Dedicated in 1984, the statue is the latest monument in the U.S. to fall this year during the national reckoning over racism and police violence that also has toppled statues of Confederate figures and enslavers around the country.
The debate drew renewed attention to Baltimore's Christopher Columbus memorials — including one in Herring Run Park believed to be the nation's oldest. The legacy of the 15th-century Italian explorer, who had long been credited by history textbooks as a hero who discovered America, has come under fire over his violent enslavement of native people.
The torn-down Columbus statue is part of a "re-examination taking place nationally and globally around some of these monuments and statues that may represent different things to different people," said Lester Davis, a spokesman for Democratic Mayor Bernard C. "Jack" Young, on Saturday night.
"We understand the dynamics that are playing out in Baltimore are part of a national narrative," Davis said. "We understand the frustrations. What the city wants to do is serve as a national model, particularly with how we've done with protesting. We've seen people who have taken to the streets, we have supported them. We are going to continue to support it. That's a full stop."
The Columbus statue was dragged down as people marched across the city Saturday demanding reallocation of funds from the police department to social services, a reassessment of the public education system, reparations for Black people, housing for the homeless, and the removal of all statues "honoring white supremacists, owners of enslaved people, perpetrators of genocide, and colonizers," according to a flyer.

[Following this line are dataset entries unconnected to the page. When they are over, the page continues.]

(** C3 as stated fails where the price is not strictly positive: on a
    date without NAV and with shares outstanding the price is NaN, the
    code withdraws 0 shares where [a / price] clamped to the balance is
    NaN, and the Amount it records is NaN, not a negative value. *)
Lemma withdrawal_shares_counterexample :
  exists e,
    new_entries (state_at (coerce_amounts txs_nonav) nav_nonav 1 0)
                (state_at (coerce_amounts txs_nonav) nav_nonav 1 1) = [e] /\
    lType e = "Withdrawal" /\
    lShares e = zero /\
    withdrawal_shares_spec (fin 10)
      (price_on_day (coerce_amounts txs_nonav) nav_nonav 1 d2)
      (dict_get (user_share_balances (state_at (coerce_amounts txs_nonav) nav_nonav 1 0))
                "alice" zero) = NaN /\
    lShares e <>
      withdrawal_shares_spec (fin 10)
        (price_on_day (coerce_amounts txs_nonav) nav_nonav 1 d2)
        (dict_get (user_share_balances (state_at (coerce_amounts txs_nonav) nav_nonav 1 0))
                  "alice" zero) /\
    lAmount e = NaN /\
    flt (lAmount e) zero = false.
Proof.
  eexists. split; [vm_compute; reflexivity|].
  repeat split; try (vm_compute; reflexivity).
  vm_compute. discriminate.
Qed.

(** C4, as the code has it, in binary64: for every NAV history and every
    transaction history (Deposit amounts not negative, as in the data
    model), no user's share balance is below zero at any point of the
    simulation, also when a withdrawal request exceeds the holdings; a
    withdrawal priced at more shares than owned takes exactly the shares
    owned: the user's balance is exactly 0.0 afterwards, [total_shares]
    is decremented by exactly that balance, and the ledger records the
    balance as the Shares withdrawn. *)
Theorem balances_never_negative (transactions : list B64.Tx)
    (nav_history : gmap string PrimFloat.float) :
  B64.no_negative_deposit transactions = true ->
  let txs := B64.coerce_amounts transactions in
  (forall k j u,
     B64.flt (B64.dict_get (B64.user_share_balances (B64.state_at txs nav_history k j))
                           u B64.zero) B64.zero = false) /\
  (forall k u,
     B64.flt (B64.dict_get (B64.user_share_balances
                              (B64.state_after_days txs nav_history k))
                           u B64.zero) B64.zero = false) /\
  (forall k d j row,
     B64.all_dates_of txs nav_history !! k = Some d ->
     B64.txs_today txs d !! j = Some row ->
     B64.Ttype row = "Withdrawal" ->
     let st := B64.state_at txs nav_history k j in
     let st' := B64.state_at txs nav_history k (S j) in
     let p := B64.price_on_day txs nav_history k d in
     let b := B64.dict_get (B64.user_share_balances st) (B64.User row) B64.zero in
     B64.flt b (if B64.fgt p B64.zero then B64.fdiv (B64.Amount row) p else B64.zero)
       = true ->
     B64.user_share_balances st' !! B64.User row = Some B64.zero /\
     B64.total_shares st' = B64.fsub (B64.total_shares st) b /\
     B64.new_entries st st' =
       [B64.mkEntry d (B64.User row) "Withdrawal" (B64.fopp (B64.fmul b p)) b p]).
Proof.
  intros Hok txs. apply b64_no_negative_deposit_ok in Hok. fold txs in Hok.
  split; [|split].
  - intros k j u. apply b64_dict_get_nn. by apply b64_state_at_nn.
  - intros k u. apply b64_dict_get_nn. by apply b64_state_after_days_nn.
  - intros k d j row Hk Hj Hty st st' p b Hover.
    assert (Hb : B64.flt b B64.zero = false).
    { apply b64_dict_get_nn. by apply b64_state_at_nn. }
    assert (Hst' : st' = B64.process_row d p st row)
      by apply (b64_state_at_S _ _ _ _ _ _ Hk Hj).
    rewrite Hst'. unfold B64.process_row, B64.new_entries. rewrite Hty. simpl. fold b.
    unfold B64.shares_for, B64.pymin. rewrite Hover.
    rewrite lookup_insert_eq, drop_app_length.
    by rewrite (b64_fsub_diag b _ Hb Hover).
Qed.

Lemma balances_never_negative_witness :
  let txs := B64.coerce_amounts B64.txs_cash_out in
  B64.user_share_balances (B64.state_at txs B64.nav_cash_out 1 1) !! "alice"
    = Some B64.zero /\
  B64.total_shares (B64.state_at txs B64.nav_cash_out 1 1)
    = B64.fsub (B64.total_shares (B64.state_at txs B64.nav_cash_out 1 0))
               (B64.dict_get (B64.user_share_balances
                                (B64.state_at txs B64.nav_cash_out 1 0))
                             "alice" B64.zero) /\
  B64.flt (B64.dict_get (B64.user_share_balances (B64.state_at txs B64.nav_cash_out 1 1))
                        "alice" B64.zero) B64.zero = false.
Proof.
  destruct (balances_never_negative B64.txs_cash_out B64.nav_cash_out eq_refl)
    as (Hn & _ & Hw).
  destruct (Hw 1%nat d2 0%nat (B64.mkTx d2 "alice" "Withdrawal" 1%float))
    as (Hu & Ht & _); try (vm_compute; reflexivity).
  split; [exact Hu|]. split; [exact Ht|]. apply Hn.
Defined.

(** C4 as stated fails in binary64 for the contribution to
    [total_shares]: alice holds 0.1 and bob 0.2 of a total of
    0.30000000000000004; alice's withdrawal of 1.0 is priced at more
    shares than she owns and leaves her balance at exactly 0.0, but
    [total_shares] is then 0.20000000000000004 while the only other
    wallet holds 0.2. *)
Lemma over_withdrawal_total_counterexample :
  let txs := B64.coerce_amounts B64.txs_cash_out in
  let st := B64.state_at txs B64.nav_cash_out 1 0 in
  let st' := B64.state_at txs B64.nav_cash_out 1 1 in
  let p := B64.price_on_day txs B64.nav_cash_out 1 d2 in
  B64.total_shares st = 0.30000000000000004%float /\
  B64.dict_get (B64.user_share_balances st) "alice" B64.zero = 0.1%float /\
  B64.flt 0.1 (B64.shares_for 1 p) = true /\
  B64.user_share_balances st' !! "alice" = Some 0%float /\
  B64.user_share_balances st' !! "bob" = Some 0.2%float /\
  B64.sum_balances (delete "alice" (B64.user_share_balances st')) = 0.2%float /\
  B64.total_shares st' = 0.20000000000000004%float /\
  B64.feq (B64.total_shares st')
          (B64.sum_balances (delete "alice" (B64.user_share_balances st'))) = false.
Proof.
  repeat split; vm_compute; reflexivity.
Qed.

Davis said he did not know whether police officers were ordered to allow the statue to be torn down. But he made clear that protecting statues was not a priority of the city police department in the face of homicides and other violent crime.
"Our officers in Baltimore City, who are some of the finest in country, they are principally concerned with the preservation of life," the mayor's spokesman said. "That is sacrosanct. Everything else falls secondary to that, including statues."